When you build in the 100 year flood zone you dont expect flooding nor does your banker. Which is of course why you dont need flood insurance in the 100 to 500 year range to get a loan.
There've been talk about an 800 year flood...I guess we'll see.
 
Besides, I'm not talking about evacuating ALL of the people. I am talking about sick, disabled, and elderly patients in hospitals or institutions/schools, etc.

Q: Why were institutions like that permitted to be built in flood zones, hmm?







A: Somebody got bribed and signed off on it.

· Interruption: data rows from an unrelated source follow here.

(** The [finally] clause after a [try] block that ran to its end. *)
Definition on_success (w : World) : World :=
  goto Ended (with_app (set_processing false (app w)) w).

(** Lines 799-816.  The line logged at 814 ends with the speed, which is
    left out here. *)
Definition begin (ext : Externals) (w : World) : World :=
  let w := say "INFO" "Initializing Kokoro pipeline..." w in
  let voice := selected_voice (app w) in
  match voice with
  | EmptyString => on_exception w
  | String _ _ =>
      let loaded :=
        if pipeline_loaded w then Some w
        else
          let w := say "INFO" "Loading Kokoro-82M model (this may take a moment)..." w in
          if pipeline_ok ext then
            Some (say "INFO" "Pipeline initialized successfully"
                    {| app := app w; files := files w; pipeline_loaded := true;
                       thread := thread w |})
          else None in
      match loaded with
      | None =>
          on_exception
            (say "INFO" "Loading Kokoro-82M model (this may take a moment)..." w)
      | Some w =>
          goto (InLoop {| voice := voice; speed_read := speed (app w);
                          segment_count := 0 |})
            (say "INFO" ("Processing text with voice '" +:+ voice +:+ "'") w)
      end
  end.

(** One turn of the loop, lines 818-825. *)
Definition turn (ext : Externals) (l : Locals) (w : World) : World :=
  match next_segment ext with
  | PipelineRaises => on_exception w
  | Exhausted => goto (AfterLoop l) w
  | Yields =>
      if negb (is_processing (app w)) then goto (AfterLoop l) w
      else
        let l := counted l in
        let w := if (segment_count l mod 10 =? 0)%nat
                 then say "DEBUG" ("Processed " +:+ pretty (segment_count l)
                                     +:+ " segments...") w
                 else w in
        goto (InLoop l) w
  end.
(** C9, as amended. In a detector built with [window_size <= 3] no call
    ever returns the triple of [None]s ([Insufficient]), whatever the tag
    and the value. With [1 <= window_size <= 3] the first sample of a tag
    not seen before is evaluated at once, and it is never an anomaly
    ([Normal]): the z-score is 0 when the sample is finite and NaN when it
    is an infinity or a NaN (the standard deviation of the one-element
    window is then NaN, not 0). The mean is the one [np.mean] gives for the
    window of one: the sample, or [+0.0] for a sample of [-0.0]. This is
    proved for every reduction that gives, for a one-element array, the
    element or the identity [0.0] plus the element. *)
Theorem no_warm_up ws th samples tag_name value :
  ws <= 3 ->
  let self := (add_samples (init ws th) samples).1 in
  let r := (add_sample self tag_name value).2 in
  r <> Ok None /\
  ((forall x, np_sum [x] = x \/ np_sum [x] = (0 + x)%float) ->
   1 <= ws -> history self !! tag_name = None ->
   let z_score := if is_finite value then 0%float else nan in
   let mean := np_mean [value] in
   r = Ok (Some (false, z_score, mean)) /\
   classification_of r = Ok (Normal z_score mean) /\
   (mean = value \/ value = neg_zero /\ mean = 0%float)).
Proof.
  intros Hws self r.
  destruct (add_samples_well_formed samples (init ws th) ltac:(done))
    as (Hwf & Hsize & _).
  fold self in Hwf, Hsize. simpl in Hsize. subst r.
  destruct (add_sample_cases self tag_name value)
    as [(_ & Hout & ->) | [Hex Hrun]].
  { split; [done |]. intros _ Hone _. rewrite Hsize in Hout. lia. }
  simpl in Hrun. rewrite Hrun. simpl. clear Hrun.
  assert (maxlen (window_before self tag_name) = ws) as Hmax.
  { unfold window_before.
    destruct (history self !! tag_name) as [old|] eqn:Hold; simpl; [| done].
    rewrite <- Hsize. by apply (Hwf tag_name). }
  split.
  - eapply evaluate_not_insufficient.
    + simpl. apply lookup_insert_eq.
    + simpl.
      pose proof (deque_append_len_lower (window_before self tag_name) value).
      assert (0 <= len (deque_append (window_before self tag_name) value))
        by (unfold len; lia).
      rewrite Hmax in *. rewrite Hsize.
      Z.to_euclidean_division_equations. lia.
  - intros Hsingle Hone Hnew.
    assert (evaluate
              (Detector (window_size self) (threshold self)
                 (<[tag_name:=deque_append (window_before self tag_name) value]>
                    (history self))) tag_name value
            = Ok (Some (false, if is_finite value then 0%float else nan,
                        np_mean [value])))
      as ->; [| repeat split; by apply np_mean_single].
    apply (evaluate_single Hsingle _ _ _ ws).
    + simpl. rewrite lookup_insert_eq. f_equal.
      unfold window_before. rewrite Hnew, Hsize. simpl.
      unfold deque_append. simpl.
      destruct (Z.ltb_spec ws (Z.of_nat 1)); [lia | done].
    + simpl. rewrite Hsize. Z.to_euclidean_division_equations. lia.
Qed.

End WarmUp.

(** ** The polling loop *)

Lemma alerts_sent_app evs1 evs2 :
  alerts_sent (evs1 ++ evs2) = alerts_sent evs1 ++ alerts_sent evs2.
Proof.
  induction evs1 as [|[entry|a] evs1 IH]; simpl; [done | done |].
  by rewrite IH.
Qed.

Section LoopFacts.
Context `{NumPy} `{Builtins}.
Variable cfg : Config.
Variable iot_client : bool.

Local Abbreviation poll st nodes := (fold_left (poll_node cfg) nodes st).

(** What a node adds to the state does not depend on the counter, the
    batch and the output so far; and it sends nothing. *)
Lemma poll_node_frame st node :
  let s0 := poll_node cfg (LoopState (detector st) 0 [] []) node in
  poll_node cfg st node =
    LoopState (detector s0) (anomaly_count st + anomaly_count s0)
      (anomalies_detected st ++ anomalies_detected s0)
      (output st ++ output s0) /\
  alerts_sent (output s0) = [] /\
  anomaly_count s0 = Z.of_nat (length (anomalies_detected s0)).
Proof.
  destruct st as [d c b out]. destruct node as [tag_name [value|e]]; simpl.
  - destruct (add_sample d tag_name value) as [d' [[[[[|] z] m]|]|e]]; simpl;
      rewrite ?Z.add_0_r, ?app_nil_r; done.
  - by rewrite Z.add_0_r, app_nil_r.
Qed.

Lemma poll_frame nodes : forall st,
  let s0 := poll (LoopState (detector st) 0 [] []) nodes in
  poll st nodes =
    LoopState (detector s0) (anomaly_count st + anomaly_count s0)
      (anomalies_detected st ++ anomalies_detected s0)
      (output st ++ output s0) /\
  alerts_sent (output s0) = [] /\
  anomaly_count s0 = Z.of_nat (length (anomalies_detected s0)).
Proof.
  induction nodes as [|node nodes IH]; intros st; simpl.
  - destruct st; simpl. by rewrite Z.add_0_r, !app_nil_r.
  - destruct (poll_node_frame st node) as (Hst & _ & _).
    destruct (poll_node_frame (LoopState (detector st) 0 [] []) node)
      as (_ & Hsent1 & Hcount1).
    simpl in Hsent1, Hcount1.
    set (s1 := poll_node cfg (LoopState (detector st) 0 [] []) node) in *.
    destruct (IH (poll_node cfg st node)) as (Hrun & Hsent2 & Hcount2).
    destruct (IH s1) as (Hrun1 & _ & _).
    rewrite Hst in Hrun, Hsent2, Hcount2. simpl in Hrun, Hsent2, Hcount2.
    set (s2 := poll (LoopState (detector s1) 0 [] []) nodes) in *.
    rewrite Hst, Hrun, Hrun1. simpl.
    rewrite alerts_sent_app, Hsent1, Hsent2, length_app.
    split; [| split; [done | lia]].
    f_equal; [lia | by rewrite app_assoc | by rewrite app_assoc].
Qed.

(** The alerts of a cycle: one when the batch is not empty and a client
    is connected, none otherwise. *)
Lemma cycle_alerts st i :
  let st' := cycle cfg iot_client st i in
  alerts_sent (output st') =
    alerts_sent (output st) ++
      (if iot_client && bool_decide (anomalies_detected st' <> [])
       then [make_alert cfg st' (now i)] else []) /\
  anomaly_count st' =
    anomaly_count st + Z.of_nat (length (anomalies_detected st')).
Proof.
  unfold cycle.
  destruct (poll_frame (reads i)
              (LoopState (detector st) (anomaly_count st) [] (output st)))
    as (Hrun & Hsent & Hcount).
  simpl in Hrun, Hsent, Hcount. rewrite Hrun.
  set (s0 := poll (LoopState (detector st) 0 [] []) (reads i)) in *.
  unfold send_alert. simpl.
  destruct (anomalies_detected s0) as [|info batch] eqn:Hbatch; simpl.
  - rewrite alerts_sent_app, Hsent, Hcount, andb_false_r. simpl.
    by rewrite app_nil_r.
  - destruct iot_client; simpl.
    + destruct (delivery i); simpl;
        rewrite !alerts_sent_app, Hsent, Hcount; simpl;
        rewrite !app_nil_r; unfold make_alert; simpl; done.
    + by rewrite alerts_sent_app, Hsent, Hcount, app_nil_r.
Qed.

End LoopFacts.

Lemma non_decreasing_snoc l a :
  non_decreasing l ->
  (forall p, p ∈ l -> totalAnomalies p <= totalAnomalies a) ->
  non_decreasing (l ++ [a]).
Proof.
  intros Hl Ha i j p1 p2 Hi Hj Hij.
  destruct (decide (j < length l)%nat) as [Hjl | Hjl].
  - rewrite lookup_app_l in Hi, Hj by lia. by eapply Hl.
  - rewrite lookup_app_r in Hj by lia.
    destruct (j - length l)%nat as [|k] eqn:Hk; [| by destruct k].
    simpl in Hj. inversion Hj; subst p2; clear Hj.
    destruct (decide (i < length l)%nat) as [Hil | Hil].
    + rewrite lookup_app_l in Hi by lia.
      apply Ha. by eapply list_elem_of_lookup_2.
    + rewrite lookup_app_r in Hi by lia.
      destruct (i - length l)%nat as [|k']; [| by destruct k'].
      simpl in Hi. by inversion Hi.
Qed.
(** * pyglm: the Gibbs / Metropolis-Hastings update rules of [inference/gibbs.py]

    A shallow embedding of the sampler's update rules and of the sweep
    driver.  Numbers are numpy's float64, modelled by the kernel's binary64
    floats; numpy arrays are a shape together with their row-major data; the
    nested state dictionary [x] is a record; Python exceptions are an error
    result; the global random generator, the debugger stops and the objects
    shared between the trajectory and the live state are explicit. *)

From Stdlib Require Import Floats ZArith Lia.
From Stdlib Require Uint63.
From stdpp Require Import base option list.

Well, if there are communities there, it's probably because they are needed there.
 
If you are a strong and healthy adult who is of sound mind, then that is another situation. You can choose to evacuate yourself or not. Other people who are elderly or suffering from some illness, not so much. I would be totally pissed off if that was my grandmother in that nursing home, rolling around in her wheelchair in waist deep water. Somebody has some explaining to do, I think!
 
By the time the nursing homes realized it was as bad as it was, the roads out were probably already underwater so there wasn't much anyone could do at that point. Evacuating them even before the storm could have been bad, who knows how many folks were evacuating on their own and how could they deal with the ones with intensive medical needs on the drive - take them all one by one in the ambulances when they only had what 57 hours notice it was going to be bad? Where was the nursing home, did the directors of the place know the flood was going to hit them, or did they think based on the info provided that it wasn't going to flood there?

At some point you gotta understand that nature, and especially the weather, is unpredictable. Sure we get spoiled by our weather reports, but have you ever actually paid attention to how often they're wrong, and how often they change? I've spent the better part of the summer trying to plan painting around sunny days - trust me, they suck at predicting heh

As far as the other residents, I hear a bunch of them didn't want to evac because of looters. I suppose it's a bit of a catch 22 really, do you stay and protect your stuff only to end up with it all under 10-20' of water, or do you risk evacuating and the place is high and dry for the looters to steal your stuff? You really can't win, and if you're poor and can't afford a hotel room or gas to get out of dodge, then that kind of makes the decision for you.